Children miss out on essential academic and social–emotional learning, formative relationships with peers and adults, opportunities for play, and other developmental necessities when they are kept at home. Children living in poverty, children of color, English language learners, children with diagnosed disabilities, and young children face especially severe losses.

School-provided social welfare services support the health of U.S. communities made  vulnerable by systemic racism, inadequate insurance, family instability, environmental toxicity, and poorly paid jobs.1 More than 50% of all U.S. school-age children rely on their schools for free or reduced-price daily meals. Despite efforts by school districts to maintain these services even when school was conducted remotely, a majority of children have been unable to access the full nutritional benefits to which they’re entitled.5 Schools also provide physical, mental health, and therapeutic services to millions of students per year. Many of these services have proved inaccessible to children — particularly low-income children of color and children with noncitizen family members — when schools are physically closed.1 Finally, safe and consistently open schools are essential for many parents and guardians (particularly women) to be able to reenter the workforce — including the health care sector…

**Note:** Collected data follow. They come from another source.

(* ===== verification/FibBridge.v ===== *)
(** * The live bridge: danos-test fib_live_bridge.c

    FRR's zebra to VPP in one process: the zebra session receives route
    messages, the ZAPI mapper turns each into desired objects inside one
    transaction, and the programming pipeline drives VPP through its adapter.
    A [bridge] is the state of these parts; the system's answers (sockets,
    clock, allocator, whether a signal has stopped the process) come in one
    [turn] per round of the main loop.  The pauses and the messages on
    [stderr] change no state; the counters are not reduced to their width,
    their overflow being undefined in C. *)

From stdpp Require Import base decidable list numbers gmap strings.
From Stdlib Require Import ZArith Lia.
From S2P Require Import Prelude Dpa ObjectStore Wal EventBus Registry Persist DpaObjects Transaction.
From S2P Require Import Pipeline PassDelta Zapi ZapiMapper CStr ZebraSession VppWire VppMsgs VppApi VppBackend.
From S2P Require Import ModelRoutes.

Definition DANOS_ZAPI_PROTOCOL : Z := 3.
Definition ZEBRA_FRR_ROUTE_ADD : Z := 9.
Definition ZEBRA_FRR_ROUTE_DELETE : Z := 10.

(** The environment variables: the ones of the parts, [DANOS_ZAPI_PROTOCOL],
    [DANOS_SKIP_VPP_RECOVERY] and [DANOS_VPP_HEALTH_PROBE]. *)
Record bridge_env := mk_benv {
  be_vpp : vpp_env;
  be_ifmap : option bytes;
  be_zebra : zenv;
  be_protocol : option bytes;
  be_skip : option bytes;
  be_probe : option bytes;
}.

Definition zapi_protocol (value : option bytes) : Z :=
  match value with
  | None | Some [] => DANOS_ZAPI_PROTOCOL
  | Some v =>
      let '(parsed, rest) := strtoul v in
      match rest with
      | [] => if parsed <=? 255 then u8 parsed else DANOS_ZAPI_PROTOCOL
      | _ :: _ => DANOS_ZAPI_PROTOCOL
      end
  end.
(** The paths of the campaign never resolve: neither the random elements nor
    the random text can spell the first name of a model path, so that the
    loop over the resolver gets no further than the first comparisons. *)
Theorem fuzz_resolver_blind gen s : (resolve_once gen s).1 = (None, None).
Proof.
  unfold resolve_once, elem_soup. destruct (rnd gen s) as [n s1].
  pose proof (draw_all (fun e => head (pe_name e) = Some 101) (Z.to_nat (n mod 6)) (soup_elem gen) s1) as He.
  destruct (draw (Z.to_nat (n mod 6)) (soup_elem gen) s1) as [es s2]. cbn [fst] in He.
  pose proof (draw_all (fun c => c ∈ lit "abc/[]=") 127 (soup_char gen) s2) as Hd.
  destruct (draw 127 (soup_char gen) s2) as [dotted s3]. cbn [fst] in *. f_equal.
  - apply resolve_unknown_top. cbn [p_elems]. intros e Hh.
    assert (Hc : head (pe_name e) = Some 101).
    { assert (Forall (fun e => head (pe_name e) = Some 101) es) as Hall.
      { apply He. intros s'. unfold soup_elem. destruct (rnd gen s') as [a s4]. destruct (rnd gen s4) as [k s5].
        case_match; [destruct (rnd gen s5)|]; done. }
      destruct es; [done|]. injection Hh as <-. by inversion Hall. }
    repeat constructor; intros Heq; rewrite Heq in Hc; vm_compute in Hc; done.
  - apply resolve_unknown_top. intros e Hh.
    assert (Hc : Forall (fun c => c ∈ lit "abc/[]=") (pe_name e)).
    { pose proof (path_loop_forall (fun c => c ∈ lit "abc/[]=") GNMI_MAX_ELEMS (skip_slashes dotted) []) as Hp.
      unfold gnmi_path_from_str in Hh. destruct (path_loop _ _ _) as [ok es']. cbn in Hh, Hp.
      assert (Forall (fun e => Forall (fun c => c ∈ lit "abc/[]=") (pe_name e)) es') as Hall.
      { apply Hp; [|constructor]. apply skip_slashes_forall, Hd. intros s'. unfold soup_char.
        destruct (rnd gen s') as [r s4]. cbn [fst]. apply list_elem_of_In, nth_In.
        pose proof (Z.mod_pos_bound r 7 ltac:(lia)). change (length (lit "abc/[]=")) with 7%nat. lia. }
      destruct es'; [done|]. injection Hh as <-. by inversion Hall. }
    repeat constructor; intros Heq; rewrite Heq in Hc; apply (bool_decide_pack _) in Hc; vm_compute in Hc; done.
Qed.
Definition netconf_parse_rpc (xml : option bytes) : netconf_rpc_type_t :=
  match xml with
  | None => NETCONF_RPC_UNKNOWN
  | Some xml =>
      if has_tag xml "get-config" then NETCONF_RPC_GET_CONFIG
      else if has_tag xml "edit-config" then NETCONF_RPC_EDIT_CONFIG
      else if has_tag xml "get" && negb (bool_decide (is_Some (strstr xml (lit "get-config")))) then NETCONF_RPC_GET
      else if has_tag xml "close-session" then NETCONF_RPC_CLOSE_SESSION
      else if has_tag xml "kill-session" then NETCONF_RPC_KILL_SESSION
      else if has_tag xml "commit" then NETCONF_RPC_COMMIT
      else if has_tag xml "discard-changes" then NETCONF_RPC_DISCARD
      else if has_tag xml "lock" then NETCONF_RPC_LOCK
      else if has_tag xml "unlock" then NETCONF_RPC_UNLOCK
      else NETCONF_RPC_UNKNOWN
  end.

Definition netconf_hello_message : heap -> option bytes * heap :=
  strdup (js "<?xml version='1.0' encoding='UTF-8'?>
<hello xmlns='urn:ietf:params:xml:ns:netconf:base:1.0'>
  <capabilities>
    <capability>urn:ietf:params:netconf:base:1.0</capability>
    <capability>urn:ietf:params:netconf:base:1.1</capability>
    <capability>urn:ietf:params:netconf:capability:writable-running:1.0</capability>
    <capability>urn:ietf:params:netconf:capability:candidate:1.0</capability>
    <capability>urn:ietf:params:netconf:capability:rollback-on-error:1.0</capability>
    <capability>urn:ietf:params:netconf:capability:validate:1.1</capability>
    <capability>urn:danos:yang:1.0</capability>
  </capabilities>
  <session-id>1</session-id>
</hello>
").

Definition ok_text : bytes := js "<rpc-reply xmlns='urn:ietf:params:xml:ns:netconf:base:1.0'>
  <ok/>
</rpc-reply>
".

Definition ok_reply : heap -> option bytes * heap := strdup ok_text.

Definition error_reply (msg : bytes) : heap -> option bytes * heap :=
  strdup (take 511 (js "<rpc-reply xmlns='urn:ietf:params:xml:ns:netconf:base:1.0'>
  <rpc-error>
    <error-type>application</error-type>
    <error-tag>operation-failed</error-tag>
    <error-severity>error</error-severity>
    <error-message>" ++ msg ++ lit "</error-message>
  </rpc-error>
</rpc-reply>
")).

(** ** The configuration *)

(** [g_nc_body] and [g_nc_off]. *)
Abbreviation nc_statics := tbuf.

Definition nc_boot : nc_statics := mk_tbuf (zeros (Z.to_nat 8192)) 0.

Definition iface_xml (i : danos_iface) : bytes :=
  lit "      <interface>
        <name>" ++ c_str (iface_name i) ++ lit "</name>
        <mtu>" ++ dec (iface_mtu i) ++ lit "</mtu>
        <enabled>" ++ (if iface_admin_up i then lit "true" else lit "false") ++ lit "</enabled>
      </interface>
".

Definition nc_iface_xml_iter (b : option nc_statics) (e : danos_object_entry) : option nc_statics :=
  if negb (bool_decide (e_type e = DANOS_OBJ_IFACE)) || (e_size e <? sizeof danos_iface)%nat then b
  else b ≫= bprintf (iface_xml (of_mem (e_data e))).

Definition nc_head : bytes := js "<rpc-reply xmlns='urn:ietf:params:xml:ns:netconf:base:1.0'>
  <data>
    <interfaces xmlns='urn:danos:yang:danos-iface'>
".

Definition nc_tail : bytes := lit "    </interfaces>
  </data>
</rpc-reply>
".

Most locations (except Israel) whose schools are open had already achieved low community transmission rates (<1 new case per day per 100,000 people) and have remained focused on maintaining population-level infection control…

The safest way to open schools fully is to reduce or eliminate community transmission while ramping up testing and surveillance…These precautions are especially important insofar as 17.5% of teachers are 55 or older…

The fundamental argument that children, families, educators, and society deserve to have safe and reliable primary schools should not be controversial. If we all agree on that principle, then it is inexcusable to open nonessential services for adults this summer if it forces students to remain at home even part-time this fall.

My take: This commentary makes strong arguments for reopening schools; however, in countries where this is succeeding, community transmission of SARS-CoV-2 is low and we are nowhere close to low.